(Data items)
────────────────────────────────────────

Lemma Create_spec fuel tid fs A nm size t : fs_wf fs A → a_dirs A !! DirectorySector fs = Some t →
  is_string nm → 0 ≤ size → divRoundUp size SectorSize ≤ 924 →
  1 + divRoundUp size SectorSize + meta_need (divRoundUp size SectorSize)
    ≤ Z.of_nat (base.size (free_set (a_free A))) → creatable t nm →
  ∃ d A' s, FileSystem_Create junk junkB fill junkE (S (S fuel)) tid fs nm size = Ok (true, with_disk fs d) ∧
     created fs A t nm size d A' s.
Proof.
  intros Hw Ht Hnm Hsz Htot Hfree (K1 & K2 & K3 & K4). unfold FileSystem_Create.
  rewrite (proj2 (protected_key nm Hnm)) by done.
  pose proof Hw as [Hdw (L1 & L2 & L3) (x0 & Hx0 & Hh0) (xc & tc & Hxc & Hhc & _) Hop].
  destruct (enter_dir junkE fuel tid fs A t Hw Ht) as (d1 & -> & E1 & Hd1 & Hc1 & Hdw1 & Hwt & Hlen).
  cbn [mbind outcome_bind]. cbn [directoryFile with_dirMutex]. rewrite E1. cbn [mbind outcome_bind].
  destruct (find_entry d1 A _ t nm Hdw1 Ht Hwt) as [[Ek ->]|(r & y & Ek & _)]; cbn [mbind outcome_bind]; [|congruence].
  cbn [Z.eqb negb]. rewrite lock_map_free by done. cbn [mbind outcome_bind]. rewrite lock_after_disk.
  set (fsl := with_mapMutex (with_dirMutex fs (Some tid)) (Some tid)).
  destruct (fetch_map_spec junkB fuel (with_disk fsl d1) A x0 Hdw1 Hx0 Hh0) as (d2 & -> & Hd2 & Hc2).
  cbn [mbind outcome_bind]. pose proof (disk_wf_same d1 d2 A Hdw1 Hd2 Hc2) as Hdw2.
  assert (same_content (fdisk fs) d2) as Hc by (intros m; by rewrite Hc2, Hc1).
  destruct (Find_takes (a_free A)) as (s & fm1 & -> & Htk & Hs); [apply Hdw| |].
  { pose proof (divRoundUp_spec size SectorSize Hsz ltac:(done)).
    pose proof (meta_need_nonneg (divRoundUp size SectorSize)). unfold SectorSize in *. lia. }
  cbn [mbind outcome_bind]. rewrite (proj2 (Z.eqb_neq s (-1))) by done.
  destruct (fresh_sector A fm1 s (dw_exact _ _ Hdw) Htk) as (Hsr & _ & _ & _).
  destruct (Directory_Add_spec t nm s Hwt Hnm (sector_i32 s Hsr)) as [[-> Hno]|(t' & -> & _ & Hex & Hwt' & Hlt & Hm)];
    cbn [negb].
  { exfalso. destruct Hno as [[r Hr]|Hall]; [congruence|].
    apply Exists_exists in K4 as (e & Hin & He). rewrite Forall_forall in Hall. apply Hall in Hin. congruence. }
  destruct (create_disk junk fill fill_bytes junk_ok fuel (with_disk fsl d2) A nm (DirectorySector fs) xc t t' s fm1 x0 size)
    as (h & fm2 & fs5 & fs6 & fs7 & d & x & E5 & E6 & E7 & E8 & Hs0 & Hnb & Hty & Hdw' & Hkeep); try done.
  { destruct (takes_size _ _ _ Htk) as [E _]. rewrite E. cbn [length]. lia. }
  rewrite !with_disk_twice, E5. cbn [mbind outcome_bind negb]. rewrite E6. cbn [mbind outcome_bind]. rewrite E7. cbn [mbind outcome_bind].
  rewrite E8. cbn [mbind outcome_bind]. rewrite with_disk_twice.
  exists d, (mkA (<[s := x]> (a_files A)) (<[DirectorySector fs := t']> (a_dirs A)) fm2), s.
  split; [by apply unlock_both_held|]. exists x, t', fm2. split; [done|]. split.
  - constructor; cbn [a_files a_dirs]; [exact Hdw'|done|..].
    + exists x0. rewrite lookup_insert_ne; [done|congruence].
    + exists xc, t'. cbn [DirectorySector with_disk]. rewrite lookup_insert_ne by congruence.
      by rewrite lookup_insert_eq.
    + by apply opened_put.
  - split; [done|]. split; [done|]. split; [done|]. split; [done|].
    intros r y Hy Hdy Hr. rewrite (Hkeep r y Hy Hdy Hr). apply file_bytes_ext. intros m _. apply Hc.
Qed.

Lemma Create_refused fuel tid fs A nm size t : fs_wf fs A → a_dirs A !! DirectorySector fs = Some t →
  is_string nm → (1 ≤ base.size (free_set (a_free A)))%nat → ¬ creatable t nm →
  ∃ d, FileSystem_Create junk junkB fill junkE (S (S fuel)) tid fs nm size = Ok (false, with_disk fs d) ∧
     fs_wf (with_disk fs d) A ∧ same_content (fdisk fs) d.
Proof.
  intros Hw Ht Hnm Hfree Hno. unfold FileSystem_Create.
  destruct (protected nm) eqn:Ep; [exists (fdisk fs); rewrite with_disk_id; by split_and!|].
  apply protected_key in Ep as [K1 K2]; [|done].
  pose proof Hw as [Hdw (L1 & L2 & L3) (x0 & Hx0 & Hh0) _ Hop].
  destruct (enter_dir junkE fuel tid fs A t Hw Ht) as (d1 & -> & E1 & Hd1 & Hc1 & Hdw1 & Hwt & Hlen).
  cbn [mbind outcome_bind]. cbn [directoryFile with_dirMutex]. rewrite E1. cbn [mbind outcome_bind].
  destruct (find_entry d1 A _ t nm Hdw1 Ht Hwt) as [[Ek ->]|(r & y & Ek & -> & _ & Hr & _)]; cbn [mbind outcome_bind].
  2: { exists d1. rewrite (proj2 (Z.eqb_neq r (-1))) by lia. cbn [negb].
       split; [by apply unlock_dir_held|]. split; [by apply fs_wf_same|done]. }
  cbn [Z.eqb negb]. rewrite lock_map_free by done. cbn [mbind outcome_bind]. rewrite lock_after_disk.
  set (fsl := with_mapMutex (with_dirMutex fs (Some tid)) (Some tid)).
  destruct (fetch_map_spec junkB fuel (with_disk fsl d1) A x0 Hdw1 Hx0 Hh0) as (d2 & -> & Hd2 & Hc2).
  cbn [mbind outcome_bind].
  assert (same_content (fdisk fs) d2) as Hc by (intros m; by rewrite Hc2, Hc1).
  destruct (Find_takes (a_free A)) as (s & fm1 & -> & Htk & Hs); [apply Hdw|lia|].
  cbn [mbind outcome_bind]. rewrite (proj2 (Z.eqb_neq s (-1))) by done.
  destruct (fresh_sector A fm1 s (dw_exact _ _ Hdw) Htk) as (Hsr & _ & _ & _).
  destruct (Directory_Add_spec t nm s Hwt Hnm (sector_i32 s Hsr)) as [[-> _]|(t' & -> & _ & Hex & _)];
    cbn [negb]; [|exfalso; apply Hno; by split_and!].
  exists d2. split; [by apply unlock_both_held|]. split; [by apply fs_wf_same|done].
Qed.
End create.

────────────────────────────────────────

**Your task:** Above are the lines; repeat exactly the ones from the line containing "intros Hw Ht Hnm Hsz" down to the line containing "as (h & fm2", both inclusive.

**Response below:**
  intros Hw Ht Hnm Hsz Htot Hfree (K1 & K2 & K3 & K4). unfold FileSystem_Create.
  rewrite (proj2 (protected_key nm Hnm)) by done.
  pose proof Hw as [Hdw (L1 & L2 & L3) (x0 & Hx0 & Hh0) (xc & tc & Hxc & Hhc & _) Hop].
  destruct (enter_dir junkE fuel tid fs A t Hw Ht) as (d1 & -> & E1 & Hd1 & Hc1 & Hdw1 & Hwt & Hlen).
  cbn [mbind outcome_bind]. cbn [directoryFile with_dirMutex]. rewrite E1. cbn [mbind outcome_bind].
  destruct (find_entry d1 A _ t nm Hdw1 Ht Hwt) as [[Ek ->]|(r & y & Ek & _)]; cbn [mbind outcome_bind]; [|congruence].
  cbn [Z.eqb negb]. rewrite lock_map_free by done. cbn [mbind outcome_bind]. rewrite lock_after_disk.
  set (fsl := with_mapMutex (with_dirMutex fs (Some tid)) (Some tid)).
  destruct (fetch_map_spec junkB fuel (with_disk fsl d1) A x0 Hdw1 Hx0 Hh0) as (d2 & -> & Hd2 & Hc2).
  cbn [mbind outcome_bind]. pose proof (disk_wf_same d1 d2 A Hdw1 Hd2 Hc2) as Hdw2.
  assert (same_content (fdisk fs) d2) as Hc by (intros m; by rewrite Hc2, Hc1).
  destruct (Find_takes (a_free A)) as (s & fm1 & -> & Htk & Hs); [apply Hdw| |].
  { pose proof (divRoundUp_spec size SectorSize Hsz ltac:(done)).
    pose proof (meta_need_nonneg (divRoundUp size SectorSize)). unfold SectorSize in *. lia. }
  cbn [mbind outcome_bind]. rewrite (proj2 (Z.eqb_neq s (-1))) by done.
  destruct (fresh_sector A fm1 s (dw_exact _ _ Hdw) Htk) as (Hsr & _ & _ & _).
  destruct (Directory_Add_spec t nm s Hwt Hnm (sector_i32 s Hsr)) as [[-> Hno]|(t' & -> & _ & Hex & Hwt' & Hlt & Hm)];
    cbn [negb].
  { exfalso. destruct Hno as [[r Hr]|Hall]; [congruence|].
    apply Exists_exists in K4 as (e & Hin & He). rewrite Forall_forall in Hall. apply Hall in Hin. congruence. }
  destruct (create_disk junk fill fill_bytes junk_ok fuel (with_disk fsl d2) A nm (DirectorySector fs) xc t t' s fm1 x0 size)
    as (h & fm2 & fs5 & fs6 & fs7 & d & x & E5 & E6 & E7 & E8 & Hs0 & Hnb & Hty & Hdw' & Hkeep); try done.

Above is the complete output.